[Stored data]
------------------------

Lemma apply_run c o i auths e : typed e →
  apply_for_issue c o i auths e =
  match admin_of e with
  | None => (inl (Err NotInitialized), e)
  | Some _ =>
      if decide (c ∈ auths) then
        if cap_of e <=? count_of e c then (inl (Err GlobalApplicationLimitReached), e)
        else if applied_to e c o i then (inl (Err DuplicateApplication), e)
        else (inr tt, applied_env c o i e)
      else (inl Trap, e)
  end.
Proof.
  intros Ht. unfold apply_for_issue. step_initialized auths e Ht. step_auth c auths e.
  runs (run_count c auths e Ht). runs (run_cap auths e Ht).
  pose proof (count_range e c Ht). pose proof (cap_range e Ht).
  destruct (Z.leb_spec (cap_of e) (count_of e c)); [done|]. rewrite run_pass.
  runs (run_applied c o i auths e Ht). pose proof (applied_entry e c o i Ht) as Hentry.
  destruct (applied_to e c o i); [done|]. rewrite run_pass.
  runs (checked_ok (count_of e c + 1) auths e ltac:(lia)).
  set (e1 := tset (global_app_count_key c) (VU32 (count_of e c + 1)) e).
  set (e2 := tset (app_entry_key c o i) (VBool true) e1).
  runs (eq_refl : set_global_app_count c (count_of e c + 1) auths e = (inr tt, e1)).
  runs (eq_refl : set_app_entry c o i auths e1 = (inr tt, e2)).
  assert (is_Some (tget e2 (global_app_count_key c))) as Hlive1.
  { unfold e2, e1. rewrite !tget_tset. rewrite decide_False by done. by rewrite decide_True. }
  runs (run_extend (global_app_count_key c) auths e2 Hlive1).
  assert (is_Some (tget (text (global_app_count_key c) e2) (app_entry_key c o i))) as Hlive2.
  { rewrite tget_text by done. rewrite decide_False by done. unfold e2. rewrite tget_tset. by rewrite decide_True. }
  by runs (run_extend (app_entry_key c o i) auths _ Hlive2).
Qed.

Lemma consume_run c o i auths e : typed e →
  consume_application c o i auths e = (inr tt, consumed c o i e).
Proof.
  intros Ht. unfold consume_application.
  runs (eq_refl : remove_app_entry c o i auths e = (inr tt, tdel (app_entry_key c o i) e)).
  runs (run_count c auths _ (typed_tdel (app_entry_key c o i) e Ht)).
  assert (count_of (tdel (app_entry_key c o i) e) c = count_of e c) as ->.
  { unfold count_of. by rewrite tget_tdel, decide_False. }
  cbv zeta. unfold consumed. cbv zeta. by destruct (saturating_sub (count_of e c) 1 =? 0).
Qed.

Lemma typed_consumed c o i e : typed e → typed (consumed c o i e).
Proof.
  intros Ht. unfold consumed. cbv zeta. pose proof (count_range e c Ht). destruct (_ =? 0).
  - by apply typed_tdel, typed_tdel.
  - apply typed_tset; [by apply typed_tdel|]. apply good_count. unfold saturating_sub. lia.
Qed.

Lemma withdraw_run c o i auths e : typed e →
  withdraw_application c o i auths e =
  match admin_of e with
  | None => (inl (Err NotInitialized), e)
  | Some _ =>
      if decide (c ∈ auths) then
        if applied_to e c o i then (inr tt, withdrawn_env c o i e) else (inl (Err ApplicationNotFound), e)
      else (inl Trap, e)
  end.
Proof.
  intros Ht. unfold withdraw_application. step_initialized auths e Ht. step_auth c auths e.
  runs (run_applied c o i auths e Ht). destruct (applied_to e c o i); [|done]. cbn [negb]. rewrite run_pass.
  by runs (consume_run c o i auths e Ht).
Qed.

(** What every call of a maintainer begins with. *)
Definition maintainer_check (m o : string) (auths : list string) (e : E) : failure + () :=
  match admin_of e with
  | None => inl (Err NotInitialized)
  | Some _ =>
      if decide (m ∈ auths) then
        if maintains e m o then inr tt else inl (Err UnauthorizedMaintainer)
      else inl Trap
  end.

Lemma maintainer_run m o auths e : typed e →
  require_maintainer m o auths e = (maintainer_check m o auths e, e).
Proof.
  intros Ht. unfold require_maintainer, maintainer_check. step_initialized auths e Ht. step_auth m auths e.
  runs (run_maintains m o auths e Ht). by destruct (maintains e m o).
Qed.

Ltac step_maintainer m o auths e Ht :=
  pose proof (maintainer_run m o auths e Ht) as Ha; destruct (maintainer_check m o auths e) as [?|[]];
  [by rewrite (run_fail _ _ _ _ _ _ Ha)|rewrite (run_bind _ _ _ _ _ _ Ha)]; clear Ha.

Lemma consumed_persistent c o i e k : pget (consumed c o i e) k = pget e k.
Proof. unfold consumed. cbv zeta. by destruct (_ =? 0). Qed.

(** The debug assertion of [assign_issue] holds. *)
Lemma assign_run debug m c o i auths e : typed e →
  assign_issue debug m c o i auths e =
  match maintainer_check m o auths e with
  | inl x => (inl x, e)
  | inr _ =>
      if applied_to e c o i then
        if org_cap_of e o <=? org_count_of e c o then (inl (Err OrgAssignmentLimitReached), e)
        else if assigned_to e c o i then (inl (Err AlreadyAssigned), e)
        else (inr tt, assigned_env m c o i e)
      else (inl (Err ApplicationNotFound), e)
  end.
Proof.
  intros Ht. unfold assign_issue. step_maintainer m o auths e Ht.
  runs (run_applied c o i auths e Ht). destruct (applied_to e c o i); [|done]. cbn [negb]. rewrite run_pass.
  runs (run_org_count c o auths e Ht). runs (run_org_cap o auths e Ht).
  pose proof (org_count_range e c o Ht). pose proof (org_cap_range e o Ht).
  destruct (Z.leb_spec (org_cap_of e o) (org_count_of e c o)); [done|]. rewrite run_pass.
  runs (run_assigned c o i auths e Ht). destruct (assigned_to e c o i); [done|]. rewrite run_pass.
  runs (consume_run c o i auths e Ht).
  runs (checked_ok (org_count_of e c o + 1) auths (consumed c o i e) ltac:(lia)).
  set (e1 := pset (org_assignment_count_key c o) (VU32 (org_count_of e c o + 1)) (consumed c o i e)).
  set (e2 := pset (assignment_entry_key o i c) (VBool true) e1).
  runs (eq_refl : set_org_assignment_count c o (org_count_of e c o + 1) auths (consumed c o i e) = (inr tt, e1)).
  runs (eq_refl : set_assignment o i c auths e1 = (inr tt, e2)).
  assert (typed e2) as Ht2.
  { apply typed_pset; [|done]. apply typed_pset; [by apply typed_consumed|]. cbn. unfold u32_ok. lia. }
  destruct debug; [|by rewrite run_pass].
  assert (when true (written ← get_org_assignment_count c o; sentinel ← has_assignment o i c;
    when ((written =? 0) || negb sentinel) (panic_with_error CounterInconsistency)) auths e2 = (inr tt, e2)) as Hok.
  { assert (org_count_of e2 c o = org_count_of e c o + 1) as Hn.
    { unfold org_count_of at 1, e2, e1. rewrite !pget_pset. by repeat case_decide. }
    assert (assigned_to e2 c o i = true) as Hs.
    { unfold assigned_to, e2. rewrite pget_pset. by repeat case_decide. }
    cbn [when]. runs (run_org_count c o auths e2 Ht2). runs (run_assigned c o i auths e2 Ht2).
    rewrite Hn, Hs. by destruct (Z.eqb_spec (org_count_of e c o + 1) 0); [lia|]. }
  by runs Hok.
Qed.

------------------------

▶ [Work item]
Please reproduce the lines from the line with "set (e2 := tset" to the line with "assert (is_Some (tget e2", both ends included, exactly as they appear above.

▶ [Answer to this task]
  set (e2 := tset (app_entry_key c o i) (VBool true) e1).
  runs (eq_refl : set_global_app_count c (count_of e c + 1) auths e = (inr tt, e1)).
  runs (eq_refl : set_app_entry c o i auths e1 = (inr tt, e2)).
  assert (is_Some (tget e2 (global_app_count_key c))) as Hlive1.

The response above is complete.